Han Pu -- CICC -- Analyst

[Foreign language] Thanks for taking my questions. This is Han from CICC. I have two questions. First of all, could you please help break down the new repaying clients in region for the first quarter? And how about the mix of our full year guidance? Secondly, we see the operation cost per paying client went up a lot in the first quarter.

What would be the reason? And how do we see the trend in the coming quarters. Thanks.
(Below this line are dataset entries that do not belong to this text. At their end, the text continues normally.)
(** * CDE-Project: the car-listing cleaning pipeline

    A shallow embedding of the two scripts of the repository,
    [pro3_st.py] (the dashboard: engine-capacity normalisation, numeric
    coercion, outlier filter, brand extraction, brand/year filter) and
    [load_to_db.py] (column-name normalisation, [fillna(0)], the insert
    loop), followed by the properties the specification states about them.

    Modelling conventions.
    - A Python [str] is a list of code points.  The model holds the code
      points below U+0100, the 256 values of [ascii]; on them
      [str.isdigit], [str.isspace], [str.lower] and the regular
      expression class [\w] are finite tables, written out below.
    - A Python exception is the [Raise] branch of [result].
    - A cell of a [float64] or [int64] column is modelled by its exact
      value ([f64]): not-a-number, an infinity or a rational.  The scripts
      only compare such cells with integer literals, and a comparison
      with not-a-number is false.
    - A DataFrame is the list of its rows, in index order.  The dtype of
      a column is read off its cells, the way [read_csv] assigns it. *)

From Stdlib Require Import List String Ascii Bool ZArith NArith QArith Lia.
From Stdlib Require Import Permutation Sorted.
Import ListNotations.

Set Implicit Arguments.

Close Scope Q_scope.
Open Scope Z_scope.

(** ** Exceptions *)

Inductive exn : Type :=
| ValueError
| OverflowError
| AttributeError.

Inductive result (A : Type) : Type :=
| Ret (a : A)
| Raise (e : exn).

Arguments Ret {A} a.
Arguments Raise {A} e.

Definition bind {A B : Type} (m : result A) (k : A -> result B) : result B :=
  match m with
  | Ret a => k a
  | Raise e => Raise e
  end.

Notation "x <- m ;; k" := (bind m (fun x => k))
  (at level 61, m at next level, right associativity).

(** [mapM f l]: [f] applied to the elements of [l] from the left; the
    first exception aborts the traversal. *)
Fixpoint mapM {A B : Type} (f : A -> result B) (l : list A) : result (list B) :=
  match l with
  | [] => Ret []
  | a :: l' => b <- f a ;; bs <- mapM f l' ;; Ret (b :: bs)
  end.

(** ** Python strings over the code points below U+0100 *)

Module PyStr.

Definition str : Type := list ascii.

(** A literal of the script, from a Rocq string of 7-bit characters. *)
Definition lit (s : string) : str := list_ascii_of_string s.

Definition code (c : ascii) : N := N_of_ascii c.

Definition between (lo hi : N) (c : ascii) : bool :=
  (lo <=? code c)%N && (code c <=? hi)%N.

(** [c.isdecimal()]: the characters [int()] reads as digits, '0'..'9'. *)
Definition isdecimal (c : ascii) : bool := between 48 57 c.

(** [c.isdigit()]: the decimal digits and the superscripts U+00B2,
    U+00B3 and U+00B9. *)
Definition isdigit (c : ascii) : bool :=
  isdecimal c || (code c =? 178)%N || (code c =? 179)%N || (code c =? 185)%N.

(** [c.isspace()]: TAB..CR, FS..US, space, NEL and the no-break space. *)
Definition isspace (c : ascii) : bool :=
  between 9 13 c || between 28 32 c || (code c =? 133)%N || (code c =? 160)%N.

(** The class [\w] of [re] on [str] patterns: [c.isalnum()] or '_'. *)
Definition isword (c : ascii) : bool :=
  between 48 57 c || between 65 90 c || (code c =? 95)%N || between 97 122 c
  || (code c =? 170)%N || between 178 179 c || (code c =? 181)%N
  || between 185 186 c || between 188 190 c
  || between 192 214 c || between 216 246 c || between 248 255 c.

(** [c.lower()]: 'A'..'Z' and U+00C0..U+00DE except the multiplication
    sign U+00D7 move up by 32. *)
Definition lower_char (c : ascii) : ascii :=
  if between 65 90 c || (between 192 222 c && negb (code c =? 215)%N)
  then ascii_of_N (code c + 32)
  else c.

(** [s.lower()] *)
Definition lower (s : str) : str := map lower_char s.

(** [s.replace(old, new)] for a pattern [old] of one character. *)
Definition replace (old : ascii) (new : str) (s : str) : str :=
  flat_map (fun c => if Ascii.eqb c old then new else [c]) s.

Fixpoint startswith (s p : str) {struct p} : bool :=
  match p, s with
  | [], _ => true
  | _ :: _, [] => false
  | a :: p', b :: s' => Ascii.eqb a b && startswith s' p'
  end.

(** [p in s]: [p] occurs in [s] as a substring. *)
Fixpoint contains (p s : str) : bool :=
  startswith s p || match s with
                    | [] => false
                    | _ :: s' => contains p s'
                    end.

(** The value of a decimal digit. *)
Definition digit_value (c : ascii) : Z := Z.of_N (code c) - 48.

(** The limit CPython 3.11 puts on the digits [int()] converts
    ([sys.int_info.default_max_str_digits]). *)
Definition int_max_str_digits : nat := 4300.

(** [int(s)] on the strings line 33 of [pro3_st.py] passes to it: [s] is
    not empty and made of [isdigit] characters.  The superscript digits
    are not decimal ("invalid literal for int() with base 10") and more
    than [int_max_str_digits] digits exceed the conversion limit; both
    raise [ValueError]. *)
Definition int (s : str) : result Z :=
  if forallb isdecimal s && (List.length s <=? int_max_str_digits)%nat
  then Ret (fold_left (fun acc c => 10 * acc + digit_value c) s 0)
  else Raise ValueError.
(** The three ways a turn of the filtered loop goes on a response in
    hand: the [except] clause, a throttled response, a page of results. *)
Lemma filtered_turn_cases `{Py.Runtime} `{Stores} category condition delay r st w :
  Searchspring.filtered_turn category condition delay r st w =
  let on_exception :=
    let w1 := emit (Sleep delay) w in
    let st1 := {| page_num := page_num st + 1;
                  total_scraped := total_scraped st;
                  consecutive_empty := consecutive_empty st + 1 |} in
    if (3 <=? consecutive_empty st1)%nat then (inl st1, w1)
    else (inr st1, w1) in
  match r with
  | NetworkError => on_exception
  | Response status body =>
      if (status =? 429)%Z then (inr st, emit (Sleep 30) w)
      else if (status =? 200)%Z then
        match body with
        | None => on_exception
        | Some data =>
            Searchspring.filtered_turn category condition delay
              (Response 200 (Some data)) st w
        end
      else (inl st, w)
  end.
Proof.
  destruct r as [|status body]; [reflexivity|].
  unfold Searchspring.filtered_turn.
  destruct status as [|p|p]; try reflexivity.
  repeat (destruct p as [p|p|]; try reflexivity);
    destruct body; reflexivity.
Qed.

Lemma scrape_with_query_turn_cases `{Py.Runtime} `{Stores} delay r st w :
  StampAPISegmentedScraper.scrape_with_query_turn delay r st w =
  match r with
  | NetworkError => (inl st, w)
  | Response status body =>
      if (status =? 429)%Z then (inr st, emit (Sleep 30) w)
      else if (status =? 200)%Z then
        match body with
        | None => (inl st, w)
        | Some data =>
            StampAPISegmentedScraper.scrape_with_query_turn delay
              (Response 200 (Some data)) st w
        end
      else (inl st, w)
  end.
Proof.
  destruct r as [|status body]; [reflexivity|].
  unfold StampAPISegmentedScraper.scrape_with_query_turn.
  destruct status as [|p|p]; try reflexivity.
  repeat (destruct p as [p|p|]; try reflexivity);
    destruct body; reflexivity.
Qed.

(** ** Their books *)

Lemma accounted_weaken {P} json (Q Q' : CanonicalRecord -> Prop)
    (w w' : World P) n :
  (forall rec, Q rec -> Q' rec) ->
  accounted json Q w w' n -> accounted json Q' w w' n.
Proof.
  intros HQ (events & T & N & F & I & J & L & A).
  exists events. repeat split; try assumption.
  eapply Forall_impl; eassumption.
Qed.

Lemma sleep_books {P} json Q (w : World P) seconds :
  accounted json Q w (emit (Sleep seconds) w) 0.
Proof. eapply (accounted_quiet _ _ _ _ [Sleep seconds]); reflexivity. Qed.

(** A page of results, extracted and saved when there is something to
    save. *)
Lemma page_books `{Py.Runtime} category condition (w : World SearchPage)
    results stamps ids :
  extract_each (Searchspring.extract_stamp_data category condition)
    results (scraped_ids w) = (stamps, ids) ->
  accounted true (tagged category condition) w
    (match stamps with
     | _ :: _ => emit (SaveToJson stamps)
                   (emit (SaveToDatabase stamps) (with_ids ids w))
     | [] => with_ids ids w
     end) (length stamps).
Proof.
  intros E.
  eapply (extract_each_fresh _ (tagged category condition)) in E
    as (N & F & -> & A);
    [|apply searchspring_keeps_identifiers
     |intros; eapply searchspring_tags; eassumption].
  destruct stamps as [|stamp stamps].
  - eapply (accounted_quiet _ _ _ _ []); try reflexivity.
    + simpl. now rewrite app_nil_r.
    + simpl. set_solver.
  - eapply (accounted_batch true _ w (with_ids _ w) _ _ []);
      try eassumption; try reflexivity.
    + simpl. now rewrite app_nil_r.
    + simpl. rewrite <- app_assoc. reflexivity.
Qed.

(** A page of results in the filtered loop, with the batch in hand. *)
Lemma filtered_turn_page `{Py.Runtime} `{Stores} category condition delay
    data st w stamps ids :
  results data <> [] ->
  extract_each (Searchspring.extract_stamp_data category condition)
    (results data) (scraped_ids w) = (stamps, ids) ->
  Searchspring.filtered_turn category condition delay
    (Response 200 (Some data)) st w
  = let w1 := with_ids ids w in
    let on_exception (w2 : World SearchPage) :=
      (@inr Loop Loop {| page_num := page_num st + 1;
                         total_scraped := total_scraped st;
                         consecutive_empty := 1 |},
       emit (Sleep delay) w2) in
    let pagination (total : nat) (w2 : World SearchPage) :=
      if (default 0%Z (totalPages data)
          <=? default (page_num st) (currentPage data))%Z
      then (inl {| page_num := page_num st;
                   total_scraped := total;
                   consecutive_empty := 0 |}, w2)
      else (inr {| page_num := page_num st + 1;
                   total_scraped := total;
                   consecutive_empty := 0 |},
            emit (Sleep delay) w2) in
    match stamps with
    | _ :: _ =>
        match save_outcome (trace w) stamps with
        | Saved =>
            pagination (total_scraped st + length stamps)
              (emit (SaveToJson stamps) (emit (SaveToDatabase stamps) w1))
        | DatabaseRaises => on_exception w1
        | JsonRaises => on_exception (emit (SaveToDatabase stamps) w1)
        end
    | [] => pagination (total_scraped st) w1
    end.
Proof.
  intros Hne E. unfold Searchspring.filtered_turn.
  destruct (results data) as [|result others] eqn:Er; [congruence|].
  rewrite E. cbv zeta. destruct stamps as [|stamp stamps]; [reflexivity|].
  cbn [with_ids trace].
  destruct (save_outcome (trace w) (stamp :: stamps)); reflexivity.
Qed.

Lemma scrape_with_query_turn_page `{Py.Runtime} `{Stores} delay
    data st w stamps ids :
  results data <> [] ->
  extract_each (Searchspring.extract_stamp_data None None)
    (results data) (scraped_ids w) = (stamps, ids) ->
  StampAPISegmentedScraper.scrape_with_query_turn delay
    (Response 200 (Some data)) st w
  = let w1 := with_ids ids w in
    let streak (st1 : Loop) (w2 : World SearchPage) :=
      if (3 <=? consecutive_empty st1)%nat then (inl st1, w2)
      else if (default 0%Z (totalPages data)
               <=? default (page_num st) (currentPage data))%Z
      then (inl st1, w2)
      else (inr {| page_num := page_num st1 + 1;
                   total_scraped := total_scraped st1;
                   consecutive_empty := consecutive_empty st1 |},
            emit (Sleep delay) w2) in
    match stamps with
    | _ :: _ =>
        match save_outcome (trace w) stamps with
        | Saved =>
            streak {| page_num := page_num st;
                      total_scraped := total_scraped st + length stamps;
                      consecutive_empty := 0 |}
                   (emit (SaveToJson stamps)
                         (emit (SaveToDatabase stamps) w1))
        | DatabaseRaises => (inl st, w1)
        | JsonRaises => (inl st, emit (SaveToDatabase stamps) w1)
        end
    | [] =>
        streak {| page_num := page_num st;
                  total_scraped := total_scraped st;
                  consecutive_empty := consecutive_empty st + 1 |} w1
    end.
Proof.
  intros Hne E. unfold StampAPISegmentedScraper.scrape_with_query_turn.
  destruct (results data) as [|result others] eqn:Er; [congruence|].
  unfold StampAPISegmentedScraper.extract_stamp_data.
  match goal with |- context [extract_each ?f ?xs ?i] =>
    change (extract_each f xs i)
      with (extract_each (Searchspring.extract_stamp_data None None) xs i)
  end.
  rewrite E. cbv zeta. destruct stamps as [|stamp stamps]; [reflexivity|].
  cbn [with_ids trace].
  destruct (save_outcome (trace w) (stamp :: stamps)); reflexivity.
Qed.
(** [run_waypoint_scenario] once the agents have been selected. *)
Lemma run_waypoint_scenario_selected eecbs map_file timeout suboptimality
    (lines : list string) (scenario_index num_agents : Z)
    (agent0 : scenario) (others : list scenario) :
  let scenarios := (_parse_scenarios lines).1 in
  scenario_index < Z.of_nat (length scenarios) →
  slice scenarios scenario_index (scenario_index + num_agents) = agent0 :: others →
  num_agents ≤ Z.of_nat (length (agent0 :: others)) →
  ∃ num_segments,
    py_max ((fun seq => length seq - 1)%nat <$> (route <$> agent0 :: others))
      = Ok num_segments ∧
    (1 ≤ num_segments)%nat ∧
    run_waypoint_scenario eecbs map_file timeout suboptimality lines
                          scenario_index num_agents =
      finish (agent0 :: others) num_segments num_agents
        (run_segments eecbs map_file timeout suboptimality
           (route <$> agent0 :: others) (map_name agent0) (width agent0)
           (height agent0) num_agents num_segments).
Proof.
  intros scenarios Hindex Hslice Hcount.
  destruct (py_max_routes (agent0 :: others)) as (n & Hmax & Hn); [done|].
  exists n. split; [done|]. split; [done|].
  unfold run_waypoint_scenario. fold scenarios.
  assert (length scenarios ≠ 0%nat) as Hlen.
  { intros H0. unfold slice in Hslice. apply nil_length_inv in H0.
    rewrite H0, drop_nil, take_nil in Hslice. discriminate Hslice. }
  rewrite decide_False by done.
  rewrite decide_False by lia.
  rewrite Hslice. rewrite decide_False by lia.
  rewrite Hmax. simpl.
  by destruct (run_segments _ _ _ _ _ _ _ _ _ _) as [st [| |]].
Qed.

Section Abort.

Variable eecbs : list eecbs_call → eecbs_call → eecbs_response.
Variables (map_file : string) (timeout : Z) (suboptimality : string).
Variables (seqs : list (list (Z * Z))) (map_name : string) (width height : Z).
Variable num_agents : Z.

Let result_at' :=
  result_at eecbs map_file timeout suboptimality seqs map_name width height
            num_agents.
Let paths_at' :=
  paths_at eecbs map_file timeout suboptimality seqs map_name width height
           num_agents.
Let goes_through' :=
  goes_through eecbs map_file timeout suboptimality seqs map_name width height
               num_agents.
Let state_at' :=
  state_at eecbs map_file timeout suboptimality seqs map_name width height
           num_agents.
Let stopped_at' :=
  stopped_at eecbs map_file timeout suboptimality seqs map_name width height
             num_agents.
Let exit_at' :=
  exit_at eecbs map_file timeout suboptimality seqs map_name width height
          num_agents.
Let history_at' :=
  history_at map_file timeout suboptimality seqs map_name width height num_agents.
Let cost_sum' :=
  cost_sum eecbs map_file timeout suboptimality seqs map_name width height
           num_agents.
Let run_segments' :=
  run_segments eecbs map_file timeout suboptimality seqs map_name width height
               num_agents.

Hypothesis seqs_not_nil : Forall (fun seq => seq ≠ []) seqs.

(** Among the first [k] segments, either all go through or there is a
    first one that does not. *)
Lemma first_stop (k : nat) :
  (∀ j, (j < k)%nat → goes_through' j = true) ∨
  ∃ j, (j < k)%nat ∧ (∀ i, (i < j)%nat → goes_through' i = true) ∧
       goes_through' j = false.
Proof.
  induction k as [|k [IH|(j & Hj & Hbefore & Hbad)]].
  - left. intros j Hj. lia.
  - destruct (goes_through' k) eqn:Hk.
    + left. intros j Hj. destruct (decide (j = k)) as [->|]; [done|].
      apply IH. lia.
    + right. exists k. split; [lia|]. by split.
  - right. exists j. split; [lia|]. by split.
Qed.

(** The segment loop, for every behaviour of the solver. *)
Lemma run_segments_cases (n : nat) :
  (run_segments' n = (state_at' n, Fell_through) ∧
   ∀ j, (j < n)%nat → goes_through' j = true) ∨
  ∃ k, (k < n)%nat ∧ (∀ j, (j < k)%nat → goes_through' j = true) ∧
       goes_through' k = false ∧
       run_segments' n = (stopped_at' k, exit_at' k).
Proof.
  destruct (first_stop n) as [Hall|(k & Hk & Hbefore & Hbad)].
  - left. split; [|done]. by apply segment_loop_through.
  - right. exists k. split; [done|]. split; [done|]. split; [done|].
    by apply segment_loop_stops.
Qed.

(** When the solver fails on segment [k] and the segments before it went
    through, the run returns the failure of segment [k], numbered [k + 1],
    after invocations for the segments [0], ..., [k] and no other. *)
Lemma run_segments_failure (n k : nat) (error : eecbs_error) (err : option string) :
  (k < n)%nat →
  (∀ j, (j < k)%nat → goes_through' j = true) →
  result_at' k = Eecbs_failure error err →
  ∃ st, run_segments' n
          = (st, Returned (Run_failure (Segment_failed (k + 1) error))) ∧
        history st = history_at' (S k) ∧
        complete_paths st = complete_paths (state_at' k) ∧
        total_cost st = cost_sum' k ∧
        length (segment_results st) = k.
Proof.
  intros Hk Hbefore Hfail.
  assert (goes_through' k = false) as Hbad.
  { unfold goes_through', goes_through. fold result_at'. by rewrite Hfail. }
  exists (stopped_at' k).
  unfold run_segments', run_segments.
  change (initial_state num_agents) with (state_at' 0).
  unfold state_at'. rewrite segment_loop_stops with (k := k) by done.
  unfold stopped_at', exit_at', stopped_at, exit_at. fold result_at'.
  rewrite Hfail. simpl. repeat split; try done.
  by rewrite length_fmap, length_seq.
Qed.

End Abort.

Lemma scen_file_parsed :
  _parse_scenarios scen_file = ([agent_a; agent_b; agent_c], []).
Proof. reflexivity. Qed.

(** ** Failure on the first segment (C8) *)

(** C8.  When the solver fails on segment 0, the run returns the failure
    dictionary, whose only keys are [success] (false) and [error], the
    error being that of segment number 1 (index 0) with the reason given
    by the adapter; at that point one invocation has been made, every
    assembled path is empty, the total cost is 0 and no segment result
    has been recorded.  Whatever the solver does, when segment [k] is the
    first one on which it fails, the total cost at the end of the loop is
    the sum of the costs of the first [m] segments for some [m ≤ k], and
    at most [k + 1] invocations have been made. *)
Theorem failure_on_first_segment eecbs map_file timeout suboptimality
    (lines : list string) (scenario_index num_agents : Z)
    (agent0 : scenario) (others : list scenario) (num_segments : nat) :
  let scenarios := (_parse_scenarios lines).1 in
  let seqs := route <$> agent0 :: others in
  let result_at' :=
    result_at eecbs map_file timeout suboptimality seqs (map_name agent0)
              (width agent0) (height agent0) num_agents in
  let ended :=
    run_segments eecbs map_file timeout suboptimality seqs (map_name agent0)
                 (width agent0) (height agent0) num_agents num_segments in
  scenario_index < Z.of_nat (length scenarios) →
  slice scenarios scenario_index (scenario_index + num_agents) = agent0 :: others →
  num_agents ≤ Z.of_nat (length (agent0 :: others)) →
  py_max ((fun seq => length seq - 1)%nat <$> seqs) = Ok num_segments →
  (∀ error err,
     result_at' 0%nat = Eecbs_failure error err →
     run_waypoint_scenario eecbs map_file timeout suboptimality lines
                           scenario_index num_agents
       = Ok (Run_failure (Segment_failed (0 + 1) error)) ∧
     ended.2 = Returned (Run_failure (Segment_failed (0 + 1) error)) ∧
     length (history ended.1) = 1%nat ∧
     complete_paths ended.1 = replicate (Z.to_nat num_agents) [] ∧
     total_cost ended.1 = 0 ∧
     segment_results ended.1 = []) ∧
  (∀ k,
     (k < num_segments)%nat →
     (∀ j, (j < k)%nat → eecbs_success (result_at' j) = true) →
     eecbs_success (result_at' k) = false →
     ∃ m, (m ≤ k)%nat ∧
          total_cost ended.1 =
            cost_sum eecbs map_file timeout suboptimality seqs (map_name agent0)
                     (width agent0) (height agent0) num_agents m ∧
          (length (history ended.1) ≤ k + 1)%nat ∧
          ∀ r, finish (agent0 :: others) num_segments num_agents ended
                 ≠ Ok (Run_success r)).
Proof.
  intros scenarios seqs result_at' ended Hindex Hslice Hcount Hmax.
  assert (Forall (fun seq => seq ≠ []) seqs) as Hnil by apply routes_not_nil.
  destruct (run_waypoint_scenario_selected eecbs map_file timeout suboptimality
              lines scenario_index num_agents agent0 others Hindex Hslice Hcount)
    as (n & Hn & Hpos & Hrun).
  fold seqs in Hn, Hrun. rewrite Hmax in Hn. injection Hn as <-.
  fold ended in Hrun. split.
  - intros error err Hfail.
    destruct (run_segments_failure eecbs map_file timeout suboptimality seqs
                (map_name agent0) (width agent0) (height agent0) num_agents
                Hnil num_segments 0 error err) as (st & Hst & Hh & Hcp & Hcost & Hsr);
      [lia | intros j Hj; lia | exact Hfail |].
    fold ended in Hst. rewrite Hrun, Hst. simpl.
    split; [done|]. split; [done|]. split; [by rewrite Hh|].
    split; [done|]. split; [done|]. by apply nil_length_inv.
  - intros k Hk Hbefore Hfail.
    destruct (result_at' k) as [error err|] eqn:Hres; [|discriminate Hfail].
    destruct (first_stop eecbs map_file timeout suboptimality seqs
                (map_name agent0) (width agent0) (height agent0) num_agents k)
      as [Hall|(j & Hj & Hall & Hbad)].
    + destruct (run_segments_failure eecbs map_file timeout suboptimality seqs
                  (map_name agent0) (width agent0) (height agent0) num_agents
                  Hnil num_segments k error err Hk Hall Hres)
        as (st & Hst & Hh & _ & Hcost & _).
      fold ended in Hst. exists k. rewrite Hst. simpl.
      split; [done|]. split; [done|]. split; [|intros r H; discriminate H].
      rewrite Hh. unfold history_at. rewrite length_fmap, length_seq. lia.
    + pose proof (segment_loop_stops eecbs map_file timeout suboptimality seqs
                    (map_name agent0) (width agent0) (height agent0) num_agents
                    Hnil num_segments j ltac:(lia) Hall Hbad) as Hst.
      change (segment_loop _ _ _ _ _ _ _ _ _ _ _) with ended in Hst.
      specialize (Hbefore j Hj). unfold result_at' in Hbefore.
      exists (S j). rewrite Hst. unfold stopped_at, exit_at.
      destruct (result_at _ _ _ _ _ _ _ _ _ j); [discriminate Hbefore|]. simpl.
      split; [lia|]. split; [done|]. split; [|intros r H; discriminate H].
      unfold history_at. rewrite length_fmap, length_seq. lia.
Qed.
Wu Tianhua -- Chief Executive Officer and Director

[Foreign language]

John Zeng -- Chief Financial Officer

Let me translate. OK. So Pu Han, so to your first question, OK. So in the first quarter, about 15% of the funded accounts came from Mainland China, including ESOP clients.

80% came from Singapore and the rest 5% from Australia and New Zealand and the U.S. In total, 85% of the funding account this quarter is from outside of China. So our target is to acquire at least 100,000 newly funded accounts this year, we expect the distribution will be around 15% from Mainland China, 60% from Singapore, and the rest 25% from countries regions like Hong Kong, Australia, and the U.S.

Wu Tianhua -- Chief Executive Officer and Director

[Foreign language]

John Zeng -- Chief Financial Officer

OK. So in general, the market sentiment is weak, investors prefer to stay on the sideline. So customer account to funding account conversion rate will be lower, thus the CAC tends to be higher versus when market is more active. In addition to the market effect, we launched our service in Australia in the first quarter.

When we enter a new market, similar to what we have done in Singapore, we will spend more on branding to promote our company. Branding accounted for around 25% of our marketing expenses in the first quarter, and we expect branding remains a big portion of our marketing for the next few quarters. So branding expenses plus trying out various marketing strategies also leads to a higher CAC when we just entered a new market. So in short, we are very prudent with the marketing spending.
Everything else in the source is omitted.